The wrong question, asked for the wrong reasons
A colleague asked me recently how many patients a doctor working in emergency medicine should see per hour. It’s a question I hear often. It’s not a new one either; we explored clinician work rate on St Emlyn’s over a decade ago. It sounds reasonable. It feels measurable. And it is almost entirely the wrong place to start.
Given what conditions?
Perfect conditions, with perfect staffing, systems, resources and space will produce wildly different productivity compared to imperfect conditions where any, or all, of these are compromised. Productivity is a temporal and situational moving target. Reducing it to a single number is not helpful to anyone, except perhaps those who want to performance manage clinicians without addressing the system challenges those clinicians work in.
The better question
The better question is not how many patients should a doctor see per hour. It is what conditions need to be in place for a doctor to see patients at the rate the system requires? That reframes productivity from a performance target imposed on individuals to a set of enabling conditions the organisation must provide.
And those conditions are well understood. They include functional clinical space that isn’t consumed by boarding patients, adequate IT and desk access, diagnostic turnaround times that support clinical flow, appropriate staffing and skill mix, and a supervision model that accounts for the consultant’s role in flow management, teaching and indirect care. Remove any one of these and productivity falls. Remove several and it collapses.
Yet the question almost always skips past the conditions and lands on the clinician.
Why we ask it the wrong way
There is a name for this. The Fundamental Attribution Error is our tendency to attribute outcomes to the character or effort of individuals rather than to the situation in which they are working. The statement: Why are the doctors always so slow? makes a judgement about disposition without asking whether there was sufficient assessment space, whether diagnostics turnover was reasonable, or whether ED had capacity to receive new patients into appropriate spaces.
This bias is not just cognitive. It is structural. NHS incident reporting frameworks capture medication errors, missed diagnoses and falls, all attributable to individual actions. But the crowding that made the error more likely, the corridor environment that made the fall inevitable, the twelve hour boarding that degraded cognitive performance: these are context, never cause. The data that feeds board level decision making is filtered towards dispositional explanations before anyone looks at it.
Cultural narratives reinforce the pattern. The framing of resident doctors as lazy and greedy during industrial action primes the same attribution. If clinicians are dispositionally problematic, then why is productivity falling becomes: because they won’t work hard enough, rather than: because the environment has degraded to the point where hard work produces diminishing returns.
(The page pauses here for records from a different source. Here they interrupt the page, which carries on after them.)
Lemma failing_ext {A} p q (m : handler A) : (forall s, p s = q s) -> failing p m -> failing q m.
Proof. intros Hpq Hm i o. rewrite <- Hpq. apply Hm. Qed.

Lemma reading_ext {A} p q (m : handler A) : (forall s, p s = q s) -> reading p m -> reading q m.
Proof. intros Hpq Hm i o. rewrite <- Hpq. apply Hm. Qed.

Lemma reading_readable {A} (G : Prop) `{Decision G} p (m : handler A) i o :
  (G -> reading p m) ->
  fwp True (fun _ => True) (answers c) (fun r => forall v, r = Ok v -> G -> exists rest, p i = Ok rest) (m (i, o)).
Proof.
  intros Hm. destruct (decide G) as [HG|HG]; [|by eapply fwp_mono; [..|apply fwp_any]].
  eapply fwp_mono; [..|apply (Hm HG)]; [done|done|done|]. intros r Hr v -> _. destruct (p i); [by eexists|done].
Qed.

Lemma ask_capabilities {A} (f : VFSCapabilities -> handler A) Q s :
  fwp True (fun _ => True) (answers c) Q (f c s) -> fwp True (fun _ => True) (answers c) Q ((fs FsOp.capabilities ≫= f) s).
Proof. intros Hf. split; [done|]. by intros r ->. Qed.
End Reading.

(** A handler that reads nothing. *)
Ltac silence :=
  match goal with
  | |- reading _ Ok (_ ≫= _) => apply reading_last; [|intros ?]
  | |- reading _ Ok (mret _) => apply silent_ret
  | |- reading _ Ok (put _) => apply silent_put
  | |- reading _ Ok (lift _) => apply silent_lift
  | |- reading _ Ok (fs _) => apply silent_lift
  | |- reading _ Ok (counted _) => apply silent_counted
  | |- reading _ Ok crash => apply silent_crash
  | |- reading _ Ok (fail_wcc _ _) => unfold fail_wcc
  | |- reading _ Ok (match ?r with Ok _ => _ | Err _ => _ end) => destruct r
  | |- reading _ Ok (match ?r with Some _ => _ | None => _ end) => destruct r
  | |- reading _ Ok (match ?r with guard_Void => _ | obj_ctime _ => _ end) => destruct r
  | |- reading _ Ok (match ?r with (_, _) => _ end) => destruct r
  | |- reading _ Ok (match ?r with EXCLUSIVE => _ | _ => _ end) => destruct r
  | |- reading _ Ok (if ?b then _ else _) => destruct b
  end.
Ltac reads := apply reading_last; [apply reading_get|intros ?]; repeat silence.
Ltac reads_two := apply reading_bind; [apply reading_get|intros ?]; reads.

Section Procedures.
Context `{Provided} (overflow_checks : bool) (c : VFSCapabilities) (xid : u32).

Lemma refuses_silently : reading c Ok (put (make_success_reply xid);; put NFS3ERR_ROFS;; put wcc_data_default).
Proof. repeat silence. Qed.

Lemma reading_if_writable q k : reading c q k -> reading c (if read_write c then q else Ok) (if_writable xid k).
Proof.
  intros Hk i o. unfold if_writable. apply ask_capabilities. destruct (read_write c); cbn [negb]; [apply Hk|apply refuses_silently].
Qed.

Lemma failing_if_writable q k : failing c q k -> failing c (if read_write c then q else Ok) (if_writable xid k).
Proof.
  intros Hk i o. unfold if_writable. apply ask_capabilities. destruct (read_write c); cbn [negb]; [apply Hk|].
  apply failing_silent, refuses_silently.
Qed.

Lemma create_fails : failing c (if read_write c then read_args NFSPROC3_CREATE else Ok) (nfsproc3_create xid).
Proof.
  unfold nfsproc3_create. apply failing_if_writable.
  apply (failing_ext c (fun s => '(_, s) ← deserialize diropargs3_default s; '(how, s) ← deserialize UNCHECKED s;
    match how with EXCLUSIVE => Ok s | _ => skip sattr3_default s end)).
  { intros s. cbn [read_args]. unfold skip. by destruct (deserialize diropargs3_default s) as [[]|]. }
  apply failing_get. intros dirops. apply failing_get. intros how.
  destruct (fh_to_id _) as [dirid|]; [|apply failing_silent; repeat silence].
  apply failing_first; [apply silent_lift|]. intros [v|]; [|apply failing_silent; repeat silence].
  apply failing_last; [|intros ?; repeat silence]. destruct how; [| |apply failing_silent; repeat silence];
    apply failing_reading; reads.
Qed.

Ltac open_procedure :=
  match goal with
  | |- reading _ _ (nfsproc3_readdir _ _) => unfold nfsproc3_readdir
  | |- reading _ _ (nfsproc3_readdirplus _ _) => unfold nfsproc3_readdirplus
  | |- reading _ _ (put _) => idtac
  | |- reading _ _ (?m _ _) => unfold m
  | |- _ => idtac
  end.
Ltac reads_args := first [solve [reads]|solve [reads_two]|solve [apply silent_put]].
Ltac reads_writable := eapply reading_ext; [|apply reading_if_writable; reads_args]; by (destruct (read_write c)).

(** Every procedure but CREATE reads its arguments before anything else. *)
Lemma handle_nfs_reads call :
  procedure call <> NFSPROC3_CREATE -> reading c (nfs_arguments c call) (handle_nfs overflow_checks xid call).
Proof.
  unfold nfs_arguments, handle_nfs. fold (procedure call). intros Hc. destruct (vers call =? VERSION); cbn [negb orb]; [|apply silent_put].
  destruct (procedure call); try done; cbn [changing_proc andb read_args]; open_procedure; first [reads_args|reads_writable].
Qed.

Lemma handle_nfs_fails call : failing c (nfs_arguments c call) (handle_nfs overflow_checks xid call).
Proof.
  destruct (decide (procedure call = NFSPROC3_CREATE)) as [Hc|Hc]; [|by apply failing_reading, handle_nfs_reads].
  unfold nfs_arguments, handle_nfs. fold (procedure call). rewrite Hc.
  destruct (vers call =? VERSION); cbn [negb orb]; [|apply failing_silent, silent_put].
  eapply failing_ext; [|apply create_fails]. by destruct (read_write c).
Qed.
End Procedures.

(** What the result of [handle_nfs] says: the reply, and that the arguments were
    readable (CREATE, refused before the attributes are read, apart); or what made
    the arguments unreadable. *)
Definition nfs_result c xid call input (r : result Failure (unit * (list byte * list byte))) : Prop :=
  match r with
  | Ok (_, (_, w)) =>
      nfs_reply xid call w /\ (procedure call <> NFSPROC3_CREATE -> exists rest, nfs_arguments c call input = Ok rest)
  | Err e => exists x, e = Io x /\ nfs_arguments c call input = Err x
  end.

Lemma handle_nfs_result `{ProvidedLaws} overflow_checks c xid call input :
  fwp (overflow_checks = true) (effects c) (answers c) (nfs_result c xid call input)
    (handle_nfs overflow_checks xid call (input, [])).
Proof.
  eapply fwp_mono; [..|apply fwp_also; [apply (handle_nfs_conforms overflow_checks c xid call input [])|
    apply (fwp_also True (fun _ => True)); [apply (handle_nfs_fails overflow_checks c xid call)|
    apply (reading_readable c _ _ _ input [] (handle_nfs_reads overflow_checks c xid call))]]];
    [done|done|done|].
  intros [[u [i' o']]|e] (Hw & He & Hr); [|by apply He]. destruct Hw as (w & -> & Hw). split; [done|]. by eapply Hr.
Qed.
W. Edwards Deming put it simply: “A bad system will beat a good person every time.”
The data already exist
The NHS already has a tool that measures whether the system is good or bad. The OPEL acute framework captures variables with pre-agreed RAG rated thresholds that define what is acceptable, what is pressured and what is unsafe. Majors and resus occupancy, ambulance handover times, median wait to treatment, bed occupancy, twelve hour breaches: all captured, all colour coded, all telling you exactly whether the conditions for productive work exist.
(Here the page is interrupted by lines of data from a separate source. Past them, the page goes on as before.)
(* ===== verification/LegacyServer.v ===== *)
(** * The request tasks of the demo server, sharing one transaction tracker

    Every record received spawns a task; the tasks of all connections interleave
    at their effects and share the [TransactionTracker]. The step relation lets
    any task take its next step at any time, with any answer of the file system.
    The theorems compose [handle_rpc] with the tracker's refinement: a transaction
    is not executed again until the retention period after its completion has
    passed. *)
From S2P Require Import Prelude Tracker Xdr LegacyMessage LegacyNfs Free LegacyVfs LegacyHandlers LegacyReplies LegacyBehaviour LegacyRpc.
From stdpp Require Import list sets strings gmap relations.
#[local] Open Scope Z_scope.
Import TransactionState.

(** ** The shape of a task *)

Definition is_tracker (e : demo_effect) : bool :=
  match e with IsRetransmission _ _ | MarkProcessed _ _ => true | _ => false end.

(** A task that was let through for the transaction [(client, x)]: file system
    calls and signals, then the completion, unless it crashes. *)
Fixpoint executing {A} (client : string) (x : Z) (p : LegacyVfs.prog A) : Prop :=
  match p with
  | Done _ => False
  | Ask e k =>
      is_tracker e = false /\ (forall r, executing client x (k r)) \/
      e = MarkProcessed x client /\ exists a, forall r, k r = Done a
  | Crash => True
  end.

(** A task that has not asked the tracker yet, or is finished. *)
Definition waiting {A} (p : LegacyVfs.prog A) : Prop :=
  match p with
  | Done _ => True
  | Ask e k =>
      match e as e return (reply_of e -> LegacyVfs.prog A) -> Prop with
      | IsRetransmission x client => fun k => (exists a, k true = Done a) /\ executing client x (k false)
      | _ => fun _ => False
      end k
  | Crash => False
  end.

Lemma executing_then_mark {A B} client x (p : LegacyVfs.prog A) (g : A -> B) :
  at_most is_tracker 0 p ->
  executing client x (p ≫= fun a => ask (MarkProcessed x client) ≫= fun _ => mret (g a)).
Proof.
  induction p as [a|e k IH|]; intros Hp; [|simpl in Hp; destruct (is_tracker e) eqn:Ee; [done|]|done].
  - right. split; [done|]. by eexists.
  - left. split; [done|]. intros r. apply IH, Hp.
Qed.

Lemma executing_fmap {A B} client x (p : LegacyVfs.prog A) (g : A -> B) :
  executing client x p -> executing client x (p ≫= fun a => mret (g a)).
Proof.
  induction p as [a|e k IH|]; [done| |done]. intros [[He Hk]|[-> [a Ha]]]; [left|right].
  - split; [done|]. intros r. apply IH, Hk.
  - split; [done|]. exists (g a). intros r. cbn [mbind free_bind free_bind_]. by rewrite Ha.
Qed.
(** A reply stays a reply when more records arrive. *)
Lemma replies_to_mono c c' id r :
  peer c' = peer c -> (exists more, accepted c' = accepted c ++ more) -> replies_to c id r -> replies_to c' id r.
Proof.
  intros Hp [more Ha] (record & Hr & Hm). exists record. split; [|unfold may_answer in *; by rewrite Hp].
  rewrite Ha, lookup_app_l; [done|by eapply lookup_lt_Some].
Qed.

Lemma genuine_same c c' :
  peer c' = peer c -> accepted c' = accepted c -> tasks c' = tasks c -> queue c' = queue c -> answered c' = answered c ->
  issued c' = issued c -> genuine c -> genuine c'.
Proof.
  intros E1 E2 E3 E4 E5 E6 [H1 H2 H3 H4 H5 H6].
  assert (forall id r, replies_to c id r -> replies_to c' id r) as Hm.
  { intros id r. apply replies_to_mono; [done|]. exists []. by rewrite E2, app_nil_r. }
  split; unfold taken_ids in *; rewrite ?E2, ?E3, ?E4, ?E5, ?E6; eauto.
Qed.

Lemma opened_genuine who : genuine (opened who).
Proof. split; try done; [intros ? ? []%not_elem_of_nil..|constructor|intros ? []%not_elem_of_nil]. Qed.

(** The queue loses its head, or everything. *)
Lemma genuine_drop c c' q1 :
  peer c' = peer c -> accepted c' = accepted c -> tasks c' = tasks c -> issued c' = issued c ->
  queue c = q1 ++ queue c' -> answered c' = answered c -> genuine c -> genuine c'.
Proof.
  intros E1 E2 E3 E4 E5 E6 [H1 H2 H3 H4 H5 H6].
  assert (forall id r, replies_to c id r -> replies_to c' id r) as Hm.
  { intros id r. apply replies_to_mono; [done|]. exists []. by rewrite E2, app_nil_r. }
  unfold taken_ids in *. rewrite E5, fmap_app in H5, H6. split; unfold taken_ids; rewrite ?E2, ?E3, ?E4, ?E6; eauto.
  - intros id r Hr. apply Hm, H3. rewrite E5. by apply elem_of_app; right.
  - apply NoDup_app in H5 as (Hn1 & Hn2 & Hn3). apply NoDup_app in Hn3 as (_ & Hn3 & Hn4). apply NoDup_app. split_and!; [done| |done].
    intros x Hx Hx'. apply (Hn2 x Hx). by apply elem_of_app; right.
  - intros id Hid. apply H6. rewrite !elem_of_app in *. tauto.
Qed.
Consider the live OPEL acute framework reports for the two sites in the image. The first site is running majors and resus occupancy at 123%, 12 hour length of stay at 17%, and referred patients in ED at 3%. The second site runs the same at 96%, 2% and 1.27% respectively.
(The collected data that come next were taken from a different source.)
Definition with_verifier (v : option (list byte)) (e : Entry) : Entry :=
  mkEntry (e_id e) (e_attributes e) (e_name e) (e_parent e) (e_contents e) v.

Definition create (parent : ObjectKey) (name : NfsName.t) (attributes : SetAttributes) (mode : CreateMode)
    : op (MutationResult CreatedObject) := fun s =>
  match id parent with
  | Err e => (Some (Err e), s)
  | Ok parent => locked (fun s =>
      match entry s parent with
      | None => (Some (Err NfsError.Stale), s)
      | Some directory =>
          match e_contents directory with
          | File _ => (Some (Err NfsError.NotDirectory), s)
          | Directory children =>
              match find_child s children (NfsName.as_bytes name) with
              | Some existing =>
                  let replayed_exclusive :=
                    match mode with Exclusive verifier => bool_decide (exclusive_verifier existing = Some verifier) | _ => false end in
                  if bool_decide (mode = Unchecked) || replayed_exclusive
                  then (Some (Ok (mkMutationResult (created existing) (Some (wcc (e_attributes directory))) (Some (e_attributes directory)))), s)
                  else (Some (Err NfsError.Exists), s)
              | None =>
                  let before := Some (wcc (e_attributes directory)) in
                  let id := zlen (entries s) in
                  let '(t, s) := now s in
                  let new := make_file (NfsName.as_bytes name) id parent [] t in
                  let new := match mode with Exclusive verifier => with_verifier (Some verifier) new | _ => new end in
                  let '(r, new, tick) := apply_attributes new attributes (ticks s) in
                  let s := mkState (entries s) (poisoned s) tick (aborted s) in
                  match r with
                  | Err st => (None, stopped st s)
                  | Ok (Err e) => (Some (Err e), s)
                  | Ok (Ok _) =>
                      let s := mkState (entries s ++ [new]) (poisoned s) (ticks s) (aborted s) in
                      let '(t, s) := now s in
                      let directory := with_attributes (set_change t (e_attributes directory)) (with_contents (Directory (children ++ [id])) directory) in
                      (Some (Ok (mkMutationResult (created new) before (Some (e_attributes directory)))), set_entry parent directory s)
                  end
              end
          end
      end) s
  end.

(** [children.iter().enumerate().skip(start).take(n).filter_map(..).map(..)]; an
    invalid name panics. *)
Definition page_entry (e : Entry) (index : nat) : option DirectoryEntry :=
  match NfsName.new (e_name e) with
  | Ok name => Some (mkDirectoryEntry (key (e_id e)) (e_id e) name (Z.of_nat index + 1) (Some (e_attributes e)))
  | Err _ => None
  end.
Definition page (s : state) (children : list Z) (start hint : Z) : option (list DirectoryEntry) :=
  mapM (fun '(e, index) => page_entry e index)
    (omap (fun '(index, i) => e ← entry s i; Some (e, index))
      (take (Z.to_nat (Z.max hint 1)) (drop (Z.to_nat start) (imap pair children)))).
Would you expect the same patient turnover at both sites? Of course not. We can see this in the framework too: the median wait to treatment (the measure for the wait to see the first clinician) is nearly three hours at the first site, but under an hour at the second site. Is this surprising?
The productivity question
The OPEL acute framework answers the productivity question that isn’t being asked. Ignoring the context and focusing on patient turnover is like asking why drivers are slow when the road is down to one lane for roadworks. Nobody blames the driver. Everyone understands the conditions have changed. Yet in emergency medicine, the drivers are challenged rather than the road conditions.
The OPEL acute framework variables are all collected internally but only partially shared publicly. While the data that supports a dispositional explanation are published and scrutinised, the data that would support a situational explanation are not. The system has built a tool that objectively measures whether the environment supports safe care, agreed the thresholds, colour coded them. And then kept the contextual parts behind closed doors while asking frontline staff why they aren’t driving faster.
So should we ask how many patients we should see per hour?
The question is not wrong unless asked for the wrong reasons. But it is almost never the first question.
The first question has entirely to do with your local road conditions. Fix the conditions and productivity follows. Ignore the conditions and no productivity target, however precisely calculated, will change a thing.